Stimulation of hepatocyte survival and suppression of CCl4-induced liver injury by the adenovirally introduced C/EBPβ gene

Gene therapy has attracted attention as a potentially effective alternative to liver transplantation for the treatment of hepatic failure. We chose the C/EBPβ gene, which plays vital roles in liver regeneration, as a candidate for gene therapy, and examined its effect on hepatocyte survival and the suppression of liver inflammation. C/EBPβ gene overexpression significantly maintained hepatocyte viability during 12 days of the culture. Urea synthesis ability, which is a liver-specific function, in Adv-C/EBPβ-infected hepatocytes was stably maintained during the culture, but the activity per cell was significantly lower than that in non-infected cells.
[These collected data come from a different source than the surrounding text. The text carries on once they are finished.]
(** X24. In every retained row the ranks add up to 1 + 2 + ... + n =
    n (n + 1) / 2 for n competitors, ties or not, and there is one rank
    per competitor. *)
Theorem ranking_row_sum dfp t row :
  dfp !! t = Some row →
  ∃ ranks, ranking dfp !! t = Some ranks
         ∧ length ranks = length row
         ∧ sum_Q ranks
           == inject_Z (Z.of_nat (length row))
              * (inject_Z (Z.of_nat (length row)) + 1) / 2.
Proof.
  intros Ht. exists (rank_average row <$> row).
  split; [unfold ranking; by rewrite list_lookup_fmap, Ht|].
  split; [by rewrite length_fmap|]. apply rank_average_sum.
Qed.

Lemma ranking_row_sum_witness :
  ∃ ranks, ranking [[1; 2; 3]; [5; 1; 5; 2]] !! 1%nat = Some ranks
         ∧ length ranks = 4%nat
         ∧ sum_Q ranks == 10.
Proof.
  destruct (ranking_row_sum [[1; 2; 3]; [5; 1; 5; 2]] 1 [5; 1; 5; 2] eq_refl)
    as (ranks & Hr & Hlen & Hsum).
  exists ranks. split; [exact Hr|]. split; [exact Hlen|].
  rewrite Hsum. reflexivity.
Defined.

Lemma count_scale k v row :
  0 < k →
  count_gt (k * v) (Qmult k <$> row) = count_gt v row
  ∧ count_eq (k * v) (Qmult k <$> row) = count_eq v row.
Proof.
  intros Hk. unfold count_gt, count_eq.
  induction row as [|x row [IH1 IH2]]; [done|]. rewrite fmap_cons. simpl.
  assert (H1 : Qle_bool (k * x) (k * v) = Qle_bool x v).
  { destruct (Qle_bool x v) eqn:E.
    - apply Qle_bool_iff in E. apply Qle_bool_iff. by apply Qmult_le_l.
    - apply not_true_is_false. intros H. apply Qle_bool_iff in H.
      apply Qmult_le_l in H; [|done]. apply Qle_bool_iff in H. congruence. }
  assert (H2 : Qeq_bool (k * x) (k * v) = Qeq_bool x v).
  { destruct (Qeq_bool x v) eqn:E.
    - apply Qeq_bool_iff in E. apply Qeq_bool_iff. by rewrite E.
    - apply not_true_is_false. intros H. apply Qeq_bool_iff in H.
      apply Qmult_inj_l in H.
      + apply Qeq_bool_iff in H. congruence.
      + intros Hz. rewrite Hz in Hk. by apply Qlt_irrefl in Hk. }
  rewrite H1, H2. destruct (Qle_bool x v), (Qeq_bool x v); simpl; auto.
Qed.

(** X25. The ranking does not depend on the unit of the prices:
    multiplying every price of a row by the same positive factor leaves
    all ranks of the row unchanged. *)
Theorem ranking_scale_invariant k dfp :
  0 < k →
  ranking ((λ row : list Q, Qmult k <$> row) <$> dfp) = ranking dfp.
Proof.
  intros Hk. unfold ranking. rewrite <- list_fmap_compose.
  apply list_fmap_ext. intros _ row _. unfold compose.
  rewrite <- list_fmap_compose. apply list_fmap_ext. intros _ v _.
  unfold compose. rewrite !rank_average_positions.
  by destruct (count_scale k v row Hk) as [-> ->].
Qed.

Lemma ranking_scale_invariant_witness :
  ranking ((λ row : list Q, Qmult (1 # 3) <$> row) <$> [[1; 2; 3]; [5; 1; 5; 2]])
  = ranking [[1; 2; 3]; [5; 1; 5; 2]].
Proof. apply ranking_scale_invariant. reflexivity. Defined.
(** * ServiceTitanClient: the credential cache and the request dispatcher

    A shallow embedding of [servicetitan_api_client/client.py] (and of the
    older top-level copy [client.py], which differs only in how a successful
    response body is turned into a Python value).

    Conventions of the embedding:
    - Python objects that travel through the client (decoded JSON, query
      parameter values, response payloads) are values of the type [value];
    - [str] is [string], read as the UTF-8 bytes of the text; the methods of
      [str] the client calls are written out on them.  [lower] changes the
      letters of ASCII and the one character outside ASCII whose lower-case
      form is an ASCII letter (the Kelvin sign), which is all that the
      comparisons of the client can tell apart; [upper] changes the letters
      of ASCII;
    - [float] time stamps and life times are rationals.  [float()] of an
      [int] too large for a double raises [OverflowError] as in the
      interpreter; the rounding of the sums and the special values of IEEE
      arithmetic are outside the model;
    - dictionaries are stdpp finite maps; a dictionary the caller passes in and
      the client writes to lives in a store and is passed by reference;
    - the interpreter's [str()] on objects that are not strings, the wall
      clock and the two servers form the environment [Env]; every method of
      the client is a computation reading the environment, threading the
      machine state [State] and ending in a value or in a raised exception. *)

From Stdlib Require Import ZArith QArith Ascii String List Bool Lia Lqa DecimalString.
From stdpp Require Import gmap strings list fin_maps list_numbers.
Lemma has_delete_any (s : JsSet.t) (k key : string) :
  JsSet.has (JsSet.delete s k) key
  = negb (String.eqb key k) && JsSet.has s key.
Proof.
  unfold JsSet.delete, JsSet.has.
  induction s as [|k' s IH]; cbn; [now rewrite andb_false_r|].
  destruct (String.eqb_spec k k') as [<-|Hne]; cbn.
  - rewrite IH. destruct (String.eqb_spec key k); cbn; reflexivity.
  - rewrite IH. destruct (String.eqb_spec key k') as [->|_]; cbn; [|reflexivity].
    destruct (String.eqb_spec k' k) as [->|_]; [contradiction|reflexivity].
Qed.

Lemma pressedKeys_handleKeyDown (key : string) (ks : KeyState) :
  pressedKeys (fst (handleKeyDown key ks))
  = if isArrowKey key then JsSet.add (pressedKeys ks) key else pressedKeys ks.
Proof.
  unfold handleKeyDown. destruct (isArrowKey key); cbn [negb]; [|reflexivity].
  destruct (getCellIndexFromKeys _); [|reflexivity].
  now destruct (negb _).
Qed.

Lemma pressedKeys_handleKeyUp (key : string) (ks : KeyState) :
  pressedKeys (handleKeyUp key ks)
  = if isArrowKey key then JsSet.delete (pressedKeys ks) key
    else pressedKeys ks.
Proof.
  unfold handleKeyUp. destruct (isArrowKey key); cbn [negb]; [|reflexivity].
  destruct (_ =? 0)%nat; [reflexivity|]. now destruct (negb _).
Qed.

(** X2. After any sequence of key events the held set contains an arrow
    key exactly when the last event about that key was a key-down (or,
    without such an event, when it was held before); keys other than the
    four arrows never enter or leave it. *)
Theorem pressedKeys_tracks_held_keys (events : list KeyEvent) (ks : KeyState)
    (key : string) :
  JsSet.has (pressedKeys (fst (handleKeys events ks))) key
  = if isArrowKey key
    then heldAfter events key (JsSet.has (pressedKeys ks) key)
    else JsSet.has (pressedKeys ks) key.
Proof.
  revert ks. induction events as [|e rest IH]; intros ks.
  - destruct (isArrowKey key); reflexivity.
  - destruct (handleKeys_cons e rest ks) as [Hfst _]. rewrite Hfst, IH.
    unfold heldAfter. cbn [fold_left].
    destruct e as [k|k]; cbn [handleKey fst].
    + rewrite pressedKeys_handleKeyDown.
      destruct (isArrowKey k) eqn:Hk.
      * rewrite has_add_any.
        destruct (String.eqb_spec key k) as [->|_]; cbn [orb negb andb];
          [|reflexivity].
        now rewrite Hk.
      * destruct (String.eqb_spec key k) as [->|_]; [|reflexivity].
        now rewrite Hk.
    + rewrite pressedKeys_handleKeyUp.
      destruct (isArrowKey k) eqn:Hk.
      * rewrite has_delete_any.
        destruct (String.eqb_spec key k) as [->|_]; cbn [orb negb andb];
          [|reflexivity].
        now rewrite Hk.
      * destruct (String.eqb_spec key k) as [->|_]; [|reflexivity].
        now rewrite Hk.
Qed.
On the contrary, DNA synthesis activity in Adv-C/EBPβ-infected hepatocytes was significantly higher than that in non-infected cells. COX-2 was induced in Adv-C/EBPβ-infected hepatocytes, and the addition of NS398, a specific inhibitor of COX-2, suppressed the viability-maintenance effect. COX-2 was thus shown to be involved in the survival effect of C/EBPβ gene. The introduction of the C/EBPβ gene into liver-damaged mice significantly suppressed the serum AST and ALT activities. These results indicate that C/EBPβ appears to be a survival factor under stressful conditions, and the introduction of the gene has therapeutic function against liver injury.